I recently came across an illustration by Kasia Babis that made me think about the state of women today in relation to where we were as women when the Salem witch trials were happening. This got me thinking about the oppression of women that we see incessantly perpetuated throughout history, and why things don’t appear to be getting any better.

The image was a two panel comic strip with a witch being drowned and a man saying, “If she dies, she’s innocent, if she survives she’s a witch.” The second panel depict a woman holding a sign that says “#MeToo” and a man saying “If she seems ok, nothing happened. If she claims it was an assault, she’s just seeking attention.”  The artwork can be viewed at: https://thenib.com/how-sexual-assault-claims-are-like-a-witch-hunt.

While we may no longer be placed on ducking stools for behavior that is deemed inappropriate by society (aka white men), we are now put on trial to defend ourselves and our stories. Perpetrators might be the ones literally on trial, but the burden of proof and behavior has always rested on the shoulders of the victim. While going from being on trial and killed for being a “witch,” to being grilled at a trial that is not our own because of our “decisions” might be a step in the right direction, symbolically it isn’t that huge of a leap towards what we need to see.

At what point in history did we stop trusting women? Have we just always had this innate distrust for this entire diverse group of people? Women aren’t trusted by doctors when we say that there is something wrong with our own bodies, and we aren’t trusted by society when we talk about our experiences. Why is the scope of women’s expertise concerning ourselves and our environments seen as something that has such an incredibly limited quantity? In the future, when I talk, I want to be heard. A women’s experiences are just as valid as a man’s.

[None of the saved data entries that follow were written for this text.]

Lemma add_entry_spec hosts entry :
  match add_entry hosts entry with
  | Ok hosts' => exists h, hosts' = hosts ++ [h] /\ added_from entry h /\ free hosts h = true
  | Err m => (host_username (ie_host entry) = "" /\ m = "Missing user for " +:+ ie_alias entry)
             \/ (free hosts (ie_host entry) = false
                 /\ forall n, (2 <= n <= 1024)%nat -> free hosts (renamed (ie_host entry) n) = false)
  end.
Proof.
  unfold add_entry, str_is_empty, added_from. case_bool_decide as Hu; [by left|].
  destruct (free hosts (ie_host entry)) eqn:Hf; [by eauto 6|].
  destruct (find _ _) as [h|] eqn:E.
  - apply find_some in E as [Hin Hfree]. apply list_elem_of_In, list_elem_of_fmap in Hin as (n & -> & Hn).
    apply elem_of_seq in Hn. exists (renamed (ie_host entry) n). split_and!; [done|done| |done].
    right. exists n. split; [lia|done].
  - right. split; [done|]. intros n Hn. apply (find_none _ _ E), list_elem_of_In, list_elem_of_fmap_2.
    apply elem_of_seq. lia.
Qed.

Definition selected_entries (entries : list (SshImportEntry * bool)) : list SshImportEntry :=
  fst <$> List.filter snd entries.

Lemma free_spec hosts h :
  free hosts h = true <->
  Forall (fun x => host_id x <> host_id h
                   /\ eq_ignore_ascii_case (host_name x) (host_name h) = false) hosts.
Proof.
  unfold free, taken_host. rewrite negb_true_iff. induction hosts as [|x hosts IH]; simpl.
  { split; [by constructor|done]. }
  rewrite orb_false_iff, orb_false_iff, IH, Forall_cons, bool_decide_eq_false. tauto.
Qed.

(** Importing jumpers only adds. If the selected entries can be added, the old
    jumpers stay as they are and in their place, each selected entry that has a
    user adds one jumper in order, itself or under a numbered name, and every
    new jumper differs in id, and in name without regard to case, from all
    before it; so ids stay distinct. Otherwise an entry is reported that has no
    user, or all of whose 1023 alternative names are taken. *)
Theorem ssh_import_only_adds hosts entries :
  match add_selected hosts entries with
  | Ok hosts' =>
      exists added, hosts' = hosts ++ added
        /\ Forall2 added_from (selected_entries entries) added
        /\ (forall l1 h l2, added = l1 ++ h :: l2 -> free (hosts ++ l1) h = true)
        /\ (NoDup (host_id <$> hosts) -> NoDup (host_id <$> hosts'))
  | Err m =>
      exists entry hosts', entry ∈ selected_entries entries
        /\ ((host_username (ie_host entry) = "" /\ m = "Missing user for " +:+ ie_alias entry)
            \/ forall n, (2 <= n <= 1024)%nat -> free (hosts ++ hosts') (renamed (ie_host entry) n) = false)
  end.
Proof.
  revert hosts. induction entries as [|[entry []] entries IH]; intros hosts; cbn [add_selected].
  - exists []. split_and!; [by rewrite app_nil_r|constructor| |done]. intros [|? ?] ? ? [=].
  - pose proof (add_entry_spec hosts entry) as He. destruct (add_entry hosts entry) as [hosts1|m].
    2: { exists entry, []. split; [by left|]. rewrite app_nil_r. naive_solver. }
    destruct He as (h & -> & Ha & Hf). specialize (IH (hosts ++ [h])).
    destruct (add_selected _ _) as [hosts'|m].
    + destruct IH as (added & -> & Hadd & Hord & Hnd). exists (h :: added).
      split_and!; [by rewrite <- app_assoc|by constructor| |].
      * intros [|x l1] h' l2 [= -> E]; [by rewrite app_nil_r|].
        specialize (Hord l1 h' l2 E). by rewrite <- app_assoc in Hord.
      * intros H0. apply Hnd. rewrite fmap_app. apply NoDup_app. split_and!; [done| |apply NoDup_singleton].
        intros x Hx Hx'. apply list_elem_of_singleton in Hx'. subst x.
        apply list_elem_of_fmap in Hx as (y & Hy & Hin). apply free_spec in Hf.
        rewrite Forall_forall in Hf. by destruct (Hf y Hin).
    + destruct IH as (e & hosts' & Hin & Hm). exists e, (h :: hosts'). split; [by right|].
      rewrite <- app_assoc in Hm. exact Hm.
  - exact (IH hosts).
Qed.

(** ** Witnesses *)

Import ToyInput.

Definition fresh_window : Workspace := Workspace.new (Ok ("/cfg", example_config)) None None.

Theorem new_entries_are_fresh_witness :
  exists id, fresh_for "host-" ["h"] id
    /\ new_host fresh_window = set_editor (Some (EditHost (HostEditor_new (mkHostId id) None))) fresh_window.
Proof. exact (proj1 (new_entries_are_fresh fresh_window "/cfg" example_config eq_refl)). Defined.

Theorem window_edits_load_back_witness :
  reload example_env (with_app flip_minimize_to_tray example_config)
  = Ok (with_app flip_minimize_to_tray example_config).
Proof.
  apply (window_edits_load_back example_env example_config).
  exact (proj1 (proj2 (into_domain_storable example_env example_document example_config
    example_home_ok example_typed example_loads))).
Defined.
(* ===== verification/View.v ===== *)
(** * View: what the window shows, the render functions of
    crates/app/src/workspace.rs.

    A page is the list of its elements in the order they are drawn: texts,
    buttons with the action a press performs, input fields. Layout, colours and
    fonts are left out. The theorems connect the buttons that are drawn with
    the actions of Desktop, and what is written with the state. *)
From S2P Require Import Prelude Io Text Float Net Domain Validation Path Schema Fs Store Secrets Persist Russh HostKey SshClient Chain Retry LocalForward Supervisor RemoteSupervisor Status SshImport Manager ManagerProps Engine Editor Workspace WorkspaceProps Desktop.

#[export] Instance Page_eq_dec : EqDecision Page.t.
Proof. solve_decision. Defined.
#[export] Instance LogFilter_eq_dec : EqDecision LogFilter.t.
Proof. solve_decision. Defined.

(** ** Elements *)

Record button := mkButton {
  bt_id : string;
  bt_label : string;
  bt_selected : bool;
  bt_disabled : bool;
  bt_action : Action.t
}.

Inductive element :=
  | Text (text : string)
  | Named (id aria_label text : string)
  | Button (b : button)
  | Field (id : string) (password : bool) (value : string).

Definition nat_text (n : nat) : string := show_dec (Z.of_nat n).

(** A button that is neither selected nor disabled. *)
Definition plain (id label : string) (action : Action.t) : element :=
  Button (mkButton id label false false action).
Definition disabled_if (disabled : bool) (id label : string) (action : Action.t) : element :=
  Button (mkButton id label false disabled action).
Definition selected_if (selected : bool) (id label : string) (action : Action.t) : element :=
  Button (mkButton id label selected false action).

Definition input_row (label value : string) : list element := [Text label; Field label false value].
Definition password_row (label value : string) : list element := [Text label; Field label true value].

(** [.when(..)] and [if let]: an element or none. *)
Definition when (b : bool) (e : list element) : list element := if b then e else [].

(** ** Status texts *)

Definition state_label (state : SupervisorState.t) : string :=
  match state with
  | SupervisorState.Connecting _ => "Connecting"
  | SupervisorState.Reconnecting _ _ _ => "Reconnecting"
  | SupervisorState.Healthy _ _ => "Healthy"
  | SupervisorState.Degraded _ _ => "Degraded"
  | SupervisorState.Blocked _ => "Blocked"
  | SupervisorState.Stopped => "Stopped"
  end.

Definition status_details (state : SupervisorState.t) (listener_reserved : bool) : option string :=
  match state with
  | SupervisorState.Healthy rtts remote_port =>
      let latency := (fun rtt => show_dec (as_millis rtt) +:+ " ms") <$> last rtts in
      match latency, remote_port with
      | Some latency, Some port => Some (latency +:+ " · Remote port " +:+ show_dec port)
      | Some latency, None => Some latency
      | None, Some port => Some ("Remote port " +:+ show_dec port)
      | None, None => None
      end
  | SupervisorState.Degraded failed_pings reason =>
      Some ("Ping failure " +:+ show_dec failed_pings +:+ "/3 · " +:+ reason)
  | SupervisorState.Reconnecting attempt delay reason =>
      let listener := if listener_reserved then " · Local listener remains reserved" else "" in
      Some ("Retry " +:+ show_dec attempt +:+ " after " +:+ show_f32 (as_secs_f32 delay) +:+ "s · "
            +:+ reason +:+ listener)
  | SupervisorState.Blocked reason => Some reason
  | SupervisorState.Connecting attempt => Some ("SSH attempt " +:+ show_dec attempt)
  | SupervisorState.Stopped => None
  end.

“Your silences will not protect you….We have been socialized to respect fear more than our own need for language. I began to ask each time: ‘What’s the worst that could happen to me if I tell this truth?’ Unlike women in other countries, our breaking silence is unlikely to have us jailed, “disappeared” or run off the road at night. Our speaking out will irritate some people, get us called bitchy or hypersensitive and disrupt some dinner parties. And then our speaking out will permit other women to speak, until laws are changed and lives are saved and the world is altered forever….Once you start to speak, people will yell at you. They will interrupt you, put you down and suggest it’s personal. And the world won’t end. And the speaking will get easier and easier. And you will find you have fallen in love with your own vision, which you may never have realized you had…And at last you’ll know with surpassing certainty that only one thing is more frightening than speaking your truth. And that is not speaking.”